— WHAT TO WORK ON —
Quote the lines below exactly, from the one that holds "match name with" through the final line of the records, and only those.

**** SOURCE MATERIAL ****

Definition name_ok (value : string) : result unit :=
  spec_if (bool_decide (value = "") || (200 <? py_len value))%bool "must be a non-empty string of at most 200 chars";;
  spec_if (negb (safe_id value)) "contains unsafe characters or path traversal attempt".

(** [ExecutionSpec.__post_init__] *)
Definition post_init (x : ExecutionSpec) : result ExecutionSpec :=
  name_ok (xs_task_id x);; name_ok (xs_dispatch_id x);; name_ok (xs_worker_id x);; name_ok (xs_result_id x);;
  spec_if (xs_attempt x <? 1) "attempt must be an integer >= 1";;
  spec_if (bool_decide (xs_argv x = []) || (MAX_ARGV <? length (xs_argv x))%nat)%bool
    "argv must be a non-empty argument list";;
  spec_if (existsb (λ a, bool_decide (a = "")) (xs_argv x)) "argv entries must be non-empty strings";;
  spec_if (MAX_ARGV_BYTES <? foldr Z.add 0 (map py_len (xs_argv x))) "argv exceeds size bound";;
  spec_if (negb (positive_to (xs_timeout_s x) MAX_TIMEOUT_S)) "timeout_s must be within bounds";;
  spec_if (negb (Qle_bool 1 (xs_lease_ttl_s x))) "lease_ttl_s must be >= 1";;
  spec_if (negb (in_range MIN_HEARTBEAT_S (xs_heartbeat_s x) MAX_HEARTBEAT_S)) "heartbeat_s must be within bounds";;
  spec_if (bool_decide (xs_artifact_dir x = "")) "artifact_dir must be a non-empty path";;
  mret x.

(** What every spec obeys. *)
Record bounded (x : ExecutionSpec) : Prop := {
  names_safe : Forall (λ s, s ≠ "" ∧ py_len s ≤ 200 ∧ safe_id s = true)
                 [xs_task_id x; xs_dispatch_id x; xs_worker_id x; xs_result_id x];
  attempt_bound : 1 ≤ xs_attempt x;
  argv_bound : xs_argv x ≠ [] ∧ (length (xs_argv x) ≤ MAX_ARGV)%nat;
  timeout_bound : (0 < xs_timeout_s x <= MAX_TIMEOUT_S)%Q;
  ttl_bound : (1 <= xs_lease_ttl_s x)%Q;
  heartbeat_bound : (MIN_HEARTBEAT_S <= xs_heartbeat_s x <= MAX_HEARTBEAT_S)%Q;
}.

Lemma name_ok_Ok s u : name_ok s = Ok u → s ≠ "" ∧ py_len s ≤ 200 ∧ safe_id s = true.
Proof. intros Hn. unfold name_ok, spec_if in Hn. inv_ok. by bool_hyps. Qed.

Lemma positive_to_spec q hi : positive_to q hi = true ↔ (0 < q <= hi)%Q.
Proof.
  unfold positive_to. rewrite andb_true_iff, negb_true_iff, Qle_bool_iff, <- not_true_iff_false, Qle_bool_iff.
  split; intros [H1 H2]; (split; [|done]); [by apply Qnot_le_lt|by apply Qlt_not_le].
Qed.

Lemma post_init_Ok x y : post_init x = Ok y → y = x ∧ bounded x.
Proof.
  intros Hp. unfold post_init, spec_if in Hp. inv_ok. split; [done|].
  repeat match goal with H : name_ok _ = Ok _ |- _ => apply name_ok_Ok in H end. bool_hyps.
  split.
  - by repeat (apply Forall_cons; split).
  - lia.
  - split; [done|]. by apply Nat.ltb_ge.
  - by apply positive_to_spec.
  - by apply Qle_bool_iff.
  - unfold in_range in *. bool_hyps. split; by apply Qle_bool_iff.
Qed.

(** ** Adapter parameters *)

Definition INPUT_TRANSFORMS : list string := ["copy"; "reverse"].
Definition FORBIDDEN_COMMAND_BASENAMES : list string :=
  ["cmd"; "cmd.exe"; "powershell"; "powershell.exe"; "pwsh"; "pwsh.exe";
   "bash"; "sh"; "zsh"; "csh"; "tcsh"; "wsl"; "wsl.exe";
   "curl"; "curl.exe"; "wget"; "wget.exe"; "certutil"; "certutil.exe";
   "bitsadmin"; "bitsadmin.exe"; "nc"; "nc.exe"; "ncat"; "netcat";
   "taskkill"; "taskkill.exe"; "pkill"; "killall"; "shutdown"; "reboot"].

(** [synthetic.is_safe_name]: neither as a Windows nor as a POSIX path has the
    name a drive, a root or a part "..". *)
Definition is_safe_name (name : json) : bool :=
  match name with
  | JStr s =>
      (negb (bool_decide (s = "")) && (py_len s <=? 255) && negb (py_in (String "000" "") s)
       && negb (startswith s "/") && negb (startswith s "\")
       && match chars s with _ :: c :: _ => negb (bool_decide (c = ":")) | _ => true end
       && negb (bool_decide (".." ∈ split_slash (slashes s))))%bool
  | _ => false
  end.

Definition is_str (j : json) : bool := match j with JStr _ => true | _ => false end.
Definition nonempty_str (j : json) : bool := match j with JStr s => negb (bool_decide (s = "")) | _ => false end.

(** [isinstance(value, int)], which holds of booleans. *)
Definition int_val (j : json) : option Z :=
  match j with JBool b => Some (if b then 1 else 0) | JInt z => Some z | _ => None end.

(** The last part of a POSIX path ([PurePosixPath.name]). *)
Definition path_name (s : string) : string :=
  default "" (last (filter (λ p, p ≠ "" ∧ p ≠ ".") (split_slash s))).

****

— YOUR RESPONSE —
  match name with
  | JStr s =>
      (negb (bool_decide (s = "")) && (py_len s <=? 255) && negb (py_in (String "000" "") s)
       && negb (startswith s "/") && negb (startswith s "\")
       && match chars s with _ :: c :: _ => negb (bool_decide (c = ":")) | _ => true end
       && negb (bool_decide (".." ∈ split_slash (slashes s))))%bool
  | _ => false
  end.

Definition is_str (j : json) : bool := match j with JStr _ => true | _ => false end.
Definition nonempty_str (j : json) : bool := match j with JStr s => negb (bool_decide (s = "")) | _ => false end.

(** [isinstance(value, int)], which holds of booleans. *)
Definition int_val (j : json) : option Z :=
  match j with JBool b => Some (if b then 1 else 0) | JInt z => Some z | _ => None end.

(** The last part of a POSIX path ([PurePosixPath.name]). *)
Definition path_name (s : string) : string :=
  default "" (last (filter (λ p, p ≠ "" ∧ p ≠ ".") (split_slash s))).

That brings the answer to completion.